DIRECTIONS ▸ Only the lines from the one with "Q tt (set_procs (<[i := f" to the end of the data below should be given again, exactly as written.

SOURCE MATERIAL ▸
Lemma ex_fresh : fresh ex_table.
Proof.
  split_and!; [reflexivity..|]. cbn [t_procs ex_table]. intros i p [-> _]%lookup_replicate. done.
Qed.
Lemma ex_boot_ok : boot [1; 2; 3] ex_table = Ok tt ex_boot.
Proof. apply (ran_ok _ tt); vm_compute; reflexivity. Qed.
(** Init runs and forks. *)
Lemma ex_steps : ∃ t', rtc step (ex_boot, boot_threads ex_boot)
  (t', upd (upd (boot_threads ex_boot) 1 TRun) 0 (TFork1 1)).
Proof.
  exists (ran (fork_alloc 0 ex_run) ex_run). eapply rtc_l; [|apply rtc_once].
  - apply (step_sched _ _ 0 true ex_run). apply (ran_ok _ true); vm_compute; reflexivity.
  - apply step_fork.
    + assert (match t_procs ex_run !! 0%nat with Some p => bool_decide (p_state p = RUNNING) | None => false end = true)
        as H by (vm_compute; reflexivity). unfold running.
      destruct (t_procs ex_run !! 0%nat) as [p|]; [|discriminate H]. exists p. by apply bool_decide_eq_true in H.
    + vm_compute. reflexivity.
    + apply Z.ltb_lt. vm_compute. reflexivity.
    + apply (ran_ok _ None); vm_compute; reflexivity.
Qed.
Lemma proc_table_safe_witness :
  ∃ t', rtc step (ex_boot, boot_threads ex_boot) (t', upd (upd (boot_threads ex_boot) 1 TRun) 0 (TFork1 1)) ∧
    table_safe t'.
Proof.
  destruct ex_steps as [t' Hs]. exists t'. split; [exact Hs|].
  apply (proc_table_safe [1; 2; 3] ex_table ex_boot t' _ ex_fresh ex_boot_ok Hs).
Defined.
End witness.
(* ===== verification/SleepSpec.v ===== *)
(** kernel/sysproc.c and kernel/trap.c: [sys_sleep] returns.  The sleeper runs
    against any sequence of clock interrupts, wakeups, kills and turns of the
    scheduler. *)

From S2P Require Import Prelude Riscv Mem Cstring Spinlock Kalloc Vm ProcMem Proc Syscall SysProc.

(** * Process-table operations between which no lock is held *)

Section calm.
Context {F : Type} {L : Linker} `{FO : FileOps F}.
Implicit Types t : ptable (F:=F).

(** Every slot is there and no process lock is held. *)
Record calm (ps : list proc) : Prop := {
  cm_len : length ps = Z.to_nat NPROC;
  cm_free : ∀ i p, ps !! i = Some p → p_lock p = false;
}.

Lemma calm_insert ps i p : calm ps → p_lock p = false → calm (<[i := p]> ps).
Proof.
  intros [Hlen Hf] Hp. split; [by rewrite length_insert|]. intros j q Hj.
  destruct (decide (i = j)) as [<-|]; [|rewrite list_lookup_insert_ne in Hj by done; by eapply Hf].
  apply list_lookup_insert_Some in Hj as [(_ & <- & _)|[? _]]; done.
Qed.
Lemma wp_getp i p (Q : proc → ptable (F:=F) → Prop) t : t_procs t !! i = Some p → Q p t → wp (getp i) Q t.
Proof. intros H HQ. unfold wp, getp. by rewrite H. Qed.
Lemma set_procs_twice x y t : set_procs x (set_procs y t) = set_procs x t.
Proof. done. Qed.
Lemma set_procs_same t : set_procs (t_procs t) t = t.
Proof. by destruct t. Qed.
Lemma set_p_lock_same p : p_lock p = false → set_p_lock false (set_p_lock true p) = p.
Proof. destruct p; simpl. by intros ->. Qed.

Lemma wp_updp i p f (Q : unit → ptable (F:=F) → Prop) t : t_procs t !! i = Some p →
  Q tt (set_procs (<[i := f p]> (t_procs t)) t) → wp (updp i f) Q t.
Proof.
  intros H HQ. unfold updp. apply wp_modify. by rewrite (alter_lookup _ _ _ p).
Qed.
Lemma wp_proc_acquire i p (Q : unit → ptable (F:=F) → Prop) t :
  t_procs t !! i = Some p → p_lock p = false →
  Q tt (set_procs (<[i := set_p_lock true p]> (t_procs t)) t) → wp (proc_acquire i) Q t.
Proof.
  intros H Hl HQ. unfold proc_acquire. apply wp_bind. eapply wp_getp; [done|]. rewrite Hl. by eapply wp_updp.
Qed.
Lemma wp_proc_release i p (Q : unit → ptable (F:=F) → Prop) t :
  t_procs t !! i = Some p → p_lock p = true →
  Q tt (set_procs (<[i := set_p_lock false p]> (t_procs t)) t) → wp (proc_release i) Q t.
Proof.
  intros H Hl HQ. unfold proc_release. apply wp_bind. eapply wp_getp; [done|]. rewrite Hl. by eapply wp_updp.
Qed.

ANSWER TO THE EXERCISE ▸
  Q tt (set_procs (<[i := f p]> (t_procs t)) t) → wp (updp i f) Q t.
Proof.
  intros H HQ. unfold updp. apply wp_modify. by rewrite (alter_lookup _ _ _ p).
Qed.
Lemma wp_proc_acquire i p (Q : unit → ptable (F:=F) → Prop) t :
  t_procs t !! i = Some p → p_lock p = false →
  Q tt (set_procs (<[i := set_p_lock true p]> (t_procs t)) t) → wp (proc_acquire i) Q t.
Proof.
  intros H Hl HQ. unfold proc_acquire. apply wp_bind. eapply wp_getp; [done|]. rewrite Hl. by eapply wp_updp.
Qed.
Lemma wp_proc_release i p (Q : unit → ptable (F:=F) → Prop) t :
  t_procs t !! i = Some p → p_lock p = true →
  Q tt (set_procs (<[i := set_p_lock false p]> (t_procs t)) t) → wp (proc_release i) Q t.
Proof.
  intros H Hl HQ. unfold proc_release. apply wp_bind. eapply wp_getp; [done|]. rewrite Hl. by eapply wp_updp.
Qed.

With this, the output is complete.